Lemma call_unlinked_package (s : State) :
  internalState s = linked -> package s = nullptr ->
  Lookahead.call s = Err (assertion_failed "package != nullptr").
Proof. intros Hset Hnull. unfold call. rewrite Hset, Hnull. reflexivity. Qed.

Ltac by_caching s :=
  unfold cacheOp2, cacheOp1;
  destruct (cached1 s) eqn:?; simpl;
  destruct (cached2 s) eqn:?; simpl;
  repeat match goal with Heq : _ = _ |- _ => rewrite Heq end;
  simpl; auto.

(** The operation a side has pending once the caches are filled. *)
Lemma op1_after_caching (s : State) :
  op1 (cacheOp2 (cacheOp1 s)) =
  if cached1 s then op1 s else getDD (taskManager1 s).
Proof.
  by_caching s.
Qed.

Lemma op2_after_caching (s : State) :
  op2 (cacheOp2 (cacheOp1 s)) =
  if cached2 s then op2 s else getInverseDD (taskManager2 s).
Proof.
  by_caching s.
Qed.

Lemma frame_after_caching (s : State) :
  let s' := cacheOp2 (cacheOp1 s) in
  cell s' = cell s /\ taskManager1 s' = taskManager1 s /\
  taskManager2 s' = taskManager2 s /\ cached1 s' = true /\ cached2 s' = true.
Proof.
  cbv zeta. by_caching s.
Qed.

(** Every call that passes the two assertions returns, and returns
    [(0, 0)]. *)
Lemma call_linked_returns (s : State) :
  internalState s = linked -> package s = linked ->
  exists s', Lookahead.call s = Ok ((0, 0), s').
Proof.
  intros Hstate Hpackage. unfold call. rewrite Hstate, Hpackage. simpl.
  repeat match goal with
         | |- context [if ?b then _ else _] => destruct b
         end; eexists; reflexivity.
Qed.

(** C9.  A call made while the internal-state pointer or the package
    pointer is still null fails with [UninitializedScheme]; a call made with
    both set raises no error at all: it returns. *)
Theorem lookahead_call_needs_both_links (s : State) :
  (internalState s = nullptr \/ package s = nullptr ->
   raises (Lookahead.call s) UninitializedScheme) /\
  (internalState s = linked -> package s = linked ->
   ~ raises (Lookahead.call s) UninitializedScheme /\
   exists result s', Lookahead.call s = Ok (result, s')).
Proof.
  split.
  - intros Hnull.
    destruct (internalState s) eqn:Hstate.
    + exists (assertion_failed "internalState != nullptr").
      split; [now apply call_unlinked_state | reflexivity].
    + destruct Hnull as [Hnull | Hnull]; [discriminate |].
      exists (assertion_failed "package != nullptr").
      split; [now apply call_unlinked_package | reflexivity].
  - intros Hstate Hpackage.
    destruct (call_linked_returns s Hstate Hpackage) as [s' Hcall].
    split.
    + intros (f & Herr & _). rewrite Hcall in Herr. discriminate.
    + now exists (0, 0), s'.
Qed.

(** C7, as the code has it.  Every call that passes the two assertions
    returns [(0, 0)].  When the two candidate products have the same size
    the scheme takes side 1: [op1] leaves the cache and the cursor of
    [taskManager2] stays where it is.  If [taskManager1] is not finished the
    internal state is [op1 * saved] and the cursor of [taskManager1] is
    advanced by one; if [taskManager1] is finished no cursor moves and the
    pending [op2] is multiplied in as well, so that the internal state is
    [(op1 * saved) * op2]. *)
Theorem lookahead_tie_takes_side1 (s : State) :
  internalState s = linked -> package s = linked ->
  let pending1 := if cached1 s then op1 s else getDD (taskManager1 s) in
  let pending2 := if cached2 s then op2 s else getInverseDD (taskManager2 s) in
  let saved := cell s in
  let dd1 := multiply pending1 saved in
  let dd2 := multiply saved pending2 in
  exists s',
    Lookahead.call s = Ok ((0, 0), s') /\
    (size dd1 = size dd2 ->
     taskManager2 s' = taskManager2 s /\ cached1 s' = false /\
     (finished (taskManager1 s) = false ->
      cell s' = dd1 /\
      taskManager1 s' = advanceIterator (taskManager1 s) /\
      cached2 s' = true /\ op2 s' = pending2) /\
     (finished (taskManager1 s) = true ->
      cell s' = multiply dd1 pending2 /\
      taskManager1 s' = taskManager1 s /\
      cached2 s' = false)).
Proof.
  intros Hstate Hpackage pending1 pending2 saved dd1 dd2.
  unfold call. rewrite Hstate, Hpackage. simpl.
  destruct (frame_after_caching s) as (Hcell & Htm1 & Htm2 & Hc1 & Hc2).
  cbv zeta in Hcell, Htm1, Htm2, Hc1, Hc2.
  pose proof (op1_after_caching s) as Hop1.
  pose proof (op2_after_caching s) as Hop2.
  fold pending1 in Hop1. fold pending2 in Hop2.
  set (c := cacheOp2 (cacheOp1 s)) in *.
  rewrite Hcell, Hop1, Hop2. fold saved. fold dd1. fold dd2.
  destruct (size dd1 <=? size dd2) eqn:Hle.
  - simpl. rewrite Htm1.
    destruct (finished (taskManager1 s)) eqn:Hfin.
    + eexists. split; [reflexivity |].
      intros _. unfold flushOp2. simpl. rewrite Hc2. simpl.
      rewrite Htm1, Htm2, Hop2.
      repeat split; try reflexivity; try discriminate; intros; discriminate.
    + eexists. split; [reflexivity |].
      intros _. simpl. rewrite Htm2, Hc2, Hop2.
      repeat split; try reflexivity; intros; discriminate.
  - simpl. rewrite Htm2.
    destruct (finished (taskManager2 s)) eqn:Hfin;
      (eexists; split; [reflexivity |]);
      intros Htie; rewrite Htie, Nat.leb_refl in Hle; discriminate.
Qed.

End LookaheadProperties.

(** ** The driver *)

Section DriverProperties.
Context `{SchemeOps}.
Variable T : DDType.
Implicit Type c : EquivalenceChecker T.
# # #
• _What is expected_:
Word for word, give the entire listing again.

• _Exercise result_:
Lemma call_unlinked_package (s : State) :
  internalState s = linked -> package s = nullptr ->
  Lookahead.call s = Err (assertion_failed "package != nullptr").
Proof. intros Hset Hnull. unfold call. rewrite Hset, Hnull. reflexivity. Qed.

Ltac by_caching s :=
  unfold cacheOp2, cacheOp1;
  destruct (cached1 s) eqn:?; simpl;
  destruct (cached2 s) eqn:?; simpl;
  repeat match goal with Heq : _ = _ |- _ => rewrite Heq end;
  simpl; auto.

(** The operation a side has pending once the caches are filled. *)
Lemma op1_after_caching (s : State) :
  op1 (cacheOp2 (cacheOp1 s)) =
  if cached1 s then op1 s else getDD (taskManager1 s).
Proof.
  by_caching s.
Qed.

Lemma op2_after_caching (s : State) :
  op2 (cacheOp2 (cacheOp1 s)) =
  if cached2 s then op2 s else getInverseDD (taskManager2 s).
Proof.
  by_caching s.
Qed.

Lemma frame_after_caching (s : State) :
  let s' := cacheOp2 (cacheOp1 s) in
  cell s' = cell s /\ taskManager1 s' = taskManager1 s /\
  taskManager2 s' = taskManager2 s /\ cached1 s' = true /\ cached2 s' = true.
Proof.
  cbv zeta. by_caching s.
Qed.

(** Every call that passes the two assertions returns, and returns
    [(0, 0)]. *)
Lemma call_linked_returns (s : State) :
  internalState s = linked -> package s = linked ->
  exists s', Lookahead.call s = Ok ((0, 0), s').
Proof.
  intros Hstate Hpackage. unfold call. rewrite Hstate, Hpackage. simpl.
  repeat match goal with
         | |- context [if ?b then _ else _] => destruct b
         end; eexists; reflexivity.
Qed.

(** C9.  A call made while the internal-state pointer or the package
    pointer is still null fails with [UninitializedScheme]; a call made with
    both set raises no error at all: it returns. *)
Theorem lookahead_call_needs_both_links (s : State) :
  (internalState s = nullptr \/ package s = nullptr ->
   raises (Lookahead.call s) UninitializedScheme) /\
  (internalState s = linked -> package s = linked ->
   ~ raises (Lookahead.call s) UninitializedScheme /\
   exists result s', Lookahead.call s = Ok (result, s')).
Proof.
  split.
  - intros Hnull.
    destruct (internalState s) eqn:Hstate.
    + exists (assertion_failed "internalState != nullptr").
      split; [now apply call_unlinked_state | reflexivity].
    + destruct Hnull as [Hnull | Hnull]; [discriminate |].
      exists (assertion_failed "package != nullptr").
      split; [now apply call_unlinked_package | reflexivity].
  - intros Hstate Hpackage.
    destruct (call_linked_returns s Hstate Hpackage) as [s' Hcall].
    split.
    + intros (f & Herr & _). rewrite Hcall in Herr. discriminate.
    + now exists (0, 0), s'.
Qed.

(** C7, as the code has it.  Every call that passes the two assertions
    returns [(0, 0)].  When the two candidate products have the same size
    the scheme takes side 1: [op1] leaves the cache and the cursor of
    [taskManager2] stays where it is.  If [taskManager1] is not finished the
    internal state is [op1 * saved] and the cursor of [taskManager1] is
    advanced by one; if [taskManager1] is finished no cursor moves and the
    pending [op2] is multiplied in as well, so that the internal state is
    [(op1 * saved) * op2]. *)
Theorem lookahead_tie_takes_side1 (s : State) :
  internalState s = linked -> package s = linked ->
  let pending1 := if cached1 s then op1 s else getDD (taskManager1 s) in
  let pending2 := if cached2 s then op2 s else getInverseDD (taskManager2 s) in
  let saved := cell s in
  let dd1 := multiply pending1 saved in
  let dd2 := multiply saved pending2 in
  exists s',
    Lookahead.call s = Ok ((0, 0), s') /\
    (size dd1 = size dd2 ->
     taskManager2 s' = taskManager2 s /\ cached1 s' = false /\
     (finished (taskManager1 s) = false ->
      cell s' = dd1 /\
      taskManager1 s' = advanceIterator (taskManager1 s) /\
      cached2 s' = true /\ op2 s' = pending2) /\
     (finished (taskManager1 s) = true ->
      cell s' = multiply dd1 pending2 /\
      taskManager1 s' = taskManager1 s /\
      cached2 s' = false)).
Proof.
  intros Hstate Hpackage pending1 pending2 saved dd1 dd2.
  unfold call. rewrite Hstate, Hpackage. simpl.
  destruct (frame_after_caching s) as (Hcell & Htm1 & Htm2 & Hc1 & Hc2).
  cbv zeta in Hcell, Htm1, Htm2, Hc1, Hc2.
  pose proof (op1_after_caching s) as Hop1.
  pose proof (op2_after_caching s) as Hop2.
  fold pending1 in Hop1. fold pending2 in Hop2.
  set (c := cacheOp2 (cacheOp1 s)) in *.
  rewrite Hcell, Hop1, Hop2. fold saved. fold dd1. fold dd2.
  destruct (size dd1 <=? size dd2) eqn:Hle.
  - simpl. rewrite Htm1.
    destruct (finished (taskManager1 s)) eqn:Hfin.
    + eexists. split; [reflexivity |].
      intros _. unfold flushOp2. simpl. rewrite Hc2. simpl.
      rewrite Htm1, Htm2, Hop2.
      repeat split; try reflexivity; try discriminate; intros; discriminate.
    + eexists. split; [reflexivity |].
      intros _. simpl. rewrite Htm2, Hc2, Hop2.
      repeat split; try reflexivity; intros; discriminate.
  - simpl. rewrite Htm2.
    destruct (finished (taskManager2 s)) eqn:Hfin;
      (eexists; split; [reflexivity |]);
      intros Htie; rewrite Htie, Nat.leb_refl in Hle; discriminate.
Qed.

End LookaheadProperties.

(** ** The driver *)

Section DriverProperties.
Context `{SchemeOps}.
Variable T : DDType.
Implicit Type c : EquivalenceChecker T.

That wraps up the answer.